Department of Pharmacology, School of Biomedical Sciences, The University of Queensland, St. Lucia, Queensland, Australia.
Epilepsia. 2017 Jul;58(7):1172-1180. doi: 10.1111/epi.13796. Epub 2017 Jun 20.
To determine changes in glucose metabolism and the enzymes involved in the hippocampus ictally and postictally in the acute mouse flurothyl seizure model.
[U- C]-Glucose was injected (i.p.) prior to, or following a 5 min flurothyl-induced seizure. Fifteen minutes later, mice were killed and the total metabolite levels and % C enrichment were analyzed in the hippocampal formation using gas chromatography-mass spectrometry. Activities of key metabolic and antioxidant enzymes and the phosphorylation status of pyruvate dehydrogenase were measured, along with lipid peroxidation.
During seizures, total lactate levels increased 1.7-fold; however, [M + 3] enrichment of both lactate and alanine were reduced by 30% and 43%, respectively, along with a 28% decrease in phosphofructokinase activity. Postictally the % C enrichments of all measured tricarboxylic acid (TCA) cycle intermediates and the amino acids were reduced by 46-93%. At this time, pyruvate dehydrogenase (PDH) activity was 56% of that measured in controls, and there was a 1.9-fold increase in the phosphorylation of PDH at ser232. Phosphorylation of PDH is known to decrease its activity.
Here, we show that the increase of lactate levels during flurothyl seizures is from a source other than [U- C]-glucose, such as glycogen. Surprisingly, although we saw a reduction in phosphofructokinase activity during the seizure, metabolism of [U- C]-glucose into the TCA cycle seemed unaffected. Similar to our recent findings in the chronic phase of the pilocarpine model, postictally the metabolism of glucose by glycolysis and the TCA cycle was impaired along with reduced PDH activity. Although this decrease in activity may be a protective mechanism to reduce oxidative stress, which is observed in the flurothyl model, ATP is critical to the recovery of ion and neurotransmitter balance and return to normal brain function. Thus we identified promising novel strategies to enhance energy metabolism and recovery from seizures.

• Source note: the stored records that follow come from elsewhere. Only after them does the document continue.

(** * The idea and feedback panels *)

(** C4: when the submit button is pressed on a text that is empty or
    white space only, the idea panel, and likewise the feedback panel,
    returns without raising, leaves the whole session as it was (so the
    list keeps its length), and draws the warning, and no confirmation,
    between the button and the list. *)
Theorem blank_submission_rejected ref text now w :
  wf_session (session_state w) = true ->
  blank text = true ->
  (exists w' l,
      _render_idea_panel ref text true now w = Some (tt, w')
      /\ session_state w' = session_state w
      /\ session_state w !! "ideas" = Some l
      /\ session_state w' !! "ideas" = Some l
      /\ page w'
         = page w
           ++ [Subheader (lit "창의·비판 아이디어 제출");
               TextArea (lit "수업 개선 아이디어를 적어주세요")
                        (lit "예) 토론형 과제 변형 제안 ...");
               Button (lit "아이디어 제출");
               Warning (lit "내용을 입력해 주세요.")]
           ++ listing (lit "#### 제출된 아이디어") idea_line l)
  /\ (exists w' l,
      _render_feedback_panel text true now w = Some (tt, w')
      /\ session_state w' = session_state w
      /\ session_state w !! "feedback" = Some l
      /\ session_state w' !! "feedback" = Some l
      /\ page w'
         = page w
           ++ [Html DIVIDER;
               Subheader (lit "개발자에게 의견 보내기");
               TextArea (lit "의견을 입력해주세요")
                        (lit "예) 버그 리포트, 기능 제안, 개선 사항 ...");
               Button (lit "의견 보내기");
               Warning (lit "내용을 입력해 주세요.")]
           ++ listing (lit "#### 보낸 의견") feedback_line l).
Proof.
  intros Hwf Hb. split.
  - destruct (render_idea_panel_wf ref text true now w Hwf) as (l & Hl & Hrun).
    rewrite (idea_turn_blank _ _ _ _ Hb), app_nil_r in Hrun.
    rewrite insert_id in Hrun by done.
    eexists _, l. split; [exact Hrun|]. cbn [session_state page].
    repeat (split; [done|]).
    unfold idea_page. by rewrite (notice_blank _ _ Hb).
  - destruct (render_feedback_panel_wf text true now w Hwf) as (l & Hl & Hrun).
    rewrite (feedback_turn_blank _ _ _ Hb), app_nil_r in Hrun.
    rewrite insert_id in Hrun by done.
    eexists _, l. split; [exact Hrun|]. cbn [session_state page].
    repeat (split; [done|]).
    unfold feedback_page. by rewrite (notice_blank _ _ Hb).
Qed.

Lemma blank_submission_rejected_witness :
  wf_session (session_state (World fresh [])) = true
  /\ blank (lit "  ") = true
  /\ (exists w',
        _render_idea_panel None (lit "  ") true (Datetime 2026 11 4 9 5 7 0)
          (World fresh []) = Some (tt, w')
        /\ session_state w' = fresh)
  /\ (exists w',
        _render_feedback_panel (lit "  ") true (Datetime 2026 11 4 9 5 7 0)
          (World fresh []) = Some (tt, w')
        /\ session_state w' = fresh).
Proof.
  split; [reflexivity|]. split; [reflexivity|].
  destruct (blank_submission_rejected None (lit "  ") (Datetime 2026 11 4 9 5 7 0)
              (World fresh []))
    as [(w1 & l1 & H1 & E1 & _) (w2 & l2 & H2 & E2 & _)];
    [reflexivity | reflexivity |].
  split; [exists w1 | exists w2]; auto.
Defined.

(** C5, as stated, at a concrete input: the text made of one space has
    length 1, yet submitting it on a fresh session leaves the list of
    ideas empty. *)
Lemma idea_whitespace_not_stored :
  length (lit " ") = 1%nat
  /\ session_state (World fresh []) !! "ideas" = Some []
  /\ exists w',
      _render_idea_panel (Some (lit "Serway")) (lit " ") true
        (Datetime 2026 11 4 9 5 7 0) (World fresh []) = Some (tt, w')
      /\ session_state w' !! "ideas" = Some [].
Proof.
  split; [reflexivity|]. split; [reflexivity|].
  eexists. split.
  - apply (run_render_idea_panel _ _ _ _ (World fresh []) []); reflexivity.
  - cbn [session_state]. rewrite lookup_insert_eq. reflexivity.
Qed.

(** C5 (amended): when the submit button is pressed on a text that is
    not empty and not white space only, the idea panel appends exactly
    one record to the list of ideas.  Its text is the trimmed input,
    its reference is the selection of the select box at that moment, or
    the marker "참고 교재 없음" when nothing is selected, and its time
    stamp is the clock reading printed to the second: the microseconds
    of the clock have no influence on it. *)
Theorem idea_submission_stored ref text now w l :
  wf_session (session_state w) = true ->
  In ref selectbox_options ->
  session_state w !! "ideas" = Some l ->
  blank text = false ->
  exists w' record,
    _render_idea_panel ref text true now w = Some (tt, w')
    /\ session_state w' !! "ideas" = Some (l ++ [record])
    /\ length (l ++ [record]) = S (length l)
    /\ record !! "text" = Some (strip text)
    /\ record !! "ref" = Some (default (lit "참고 교재 없음") ref)
    /\ record !! "ts" = Some (isoformat_seconds now)
    /\ (forall us, isoformat_seconds (replace_microsecond now us)
                   = isoformat_seconds now).
Proof.
  intros Hwf Href Hl Hb.
  destruct (render_idea_panel_wf ref text true now w Hwf) as (l' & Hl' & Hrun).
  assert (l' = l) as -> by congruence.
  rewrite (idea_turn_accepted _ _ _ Hb) in Hrun.
  eexists _, (idea_record ref text now). split; [exact Hrun|].
  cbn [session_state]. split; [apply lookup_insert_eq|].
  split; [rewrite length_app; simpl; lia|].
  split; [reflexivity|]. split; [|split; [reflexivity|]].
  - destruct ref as [name|]; [|reflexivity].
    destruct Href as [?|[[= <-]|[[= <-]|[[= <-]|[]]]]]; done.
  - intros us. reflexivity.
Qed.

Lemma idea_submission_stored_witness :
  wf_session (session_state (World fresh [])) = true
  /\ In (Some (lit "Halliday")) selectbox_options
  /\ session_state (World fresh []) !! "ideas" = Some []
  /\ blank (lit " more labs ") = false
  /\ exists w' record,
      _render_idea_panel (Some (lit "Halliday")) (lit " more labs ") true
        (Datetime 2026 11 4 9 5 7 123456) (World fresh []) = Some (tt, w')
      /\ session_state w' !! "ideas" = Some [record]
      /\ record !! "text" = Some (lit "more labs")
      /\ record !! "ref" = Some (lit "Halliday")
      /\ record !! "ts" = Some (lit "2026-11-04T09:05:07").
Proof.
  assert (Hin : In (Some (lit "Halliday")) selectbox_options).
  { right. right. left. reflexivity. }
  split; [reflexivity|]. split; [exact Hin|]. split; [reflexivity|].
  split; [reflexivity|].
  destruct (idea_submission_stored (Some (lit "Halliday")) (lit " more labs ")
              (Datetime 2026 11 4 9 5 7 123456) (World fresh []) [])
    as (w' & record & Hrun & Hl & _ & Ht & Hr & Hts & _);
    [reflexivity | exact Hin | reflexivity | reflexivity |].
  exists w', record. auto.
Defined.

在急性氟烷致小鼠惊厥模型中,确定海马在发作期和发作后的葡萄糖代谢及相关酶的变化。
在氟烷诱导的 5 分钟惊厥前或后(ip)注射[U- C]-葡萄糖。15 分钟后,处死小鼠,使用气相色谱-质谱法分析海马结构中的总代谢物水平和% C 丰度。测定关键代谢和抗氧化酶的活性以及丙酮酸脱氢酶的磷酸化状态,并测定脂质过氧化。
在发作期间,总乳酸水平增加了 1.7 倍;然而,乳酸和丙氨酸的[M + 3]丰度分别降低了 30%和 43%,同时磷酸果糖激酶活性降低了 28%。发作后,所有测量的三羧酸(TCA)循环中间产物和氨基酸的% C 丰度降低了 46-93%。此时,丙酮酸脱氢酶(PDH)活性为对照的 56%,PDH 在丝氨酸 232 处的磷酸化增加了 1.9 倍。众所周知,PDH 的磷酸化降低其活性。
在这里,我们表明氟烷惊厥期间乳酸水平的增加不是来自[U- C]-葡萄糖等其他来源,而是来自糖原。令人惊讶的是,尽管我们在发作期间观察到磷酸果糖激酶活性降低,但[U- C]-葡萄糖代谢进入 TCA 循环似乎没有受到影响。与我们在匹鲁卡品模型慢性期的最近发现类似,发作后糖酵解和 TCA 循环的葡萄糖代谢受损,PDH 活性降低。尽管这种活性降低可能是减少氧化应激的保护机制,在氟烷模型中观察到,但 ATP 对恢复离子和神经递质平衡以及恢复正常大脑功能至关重要。因此,我们确定了增强能量代谢和从癫痫发作中恢复的有前途的新策略。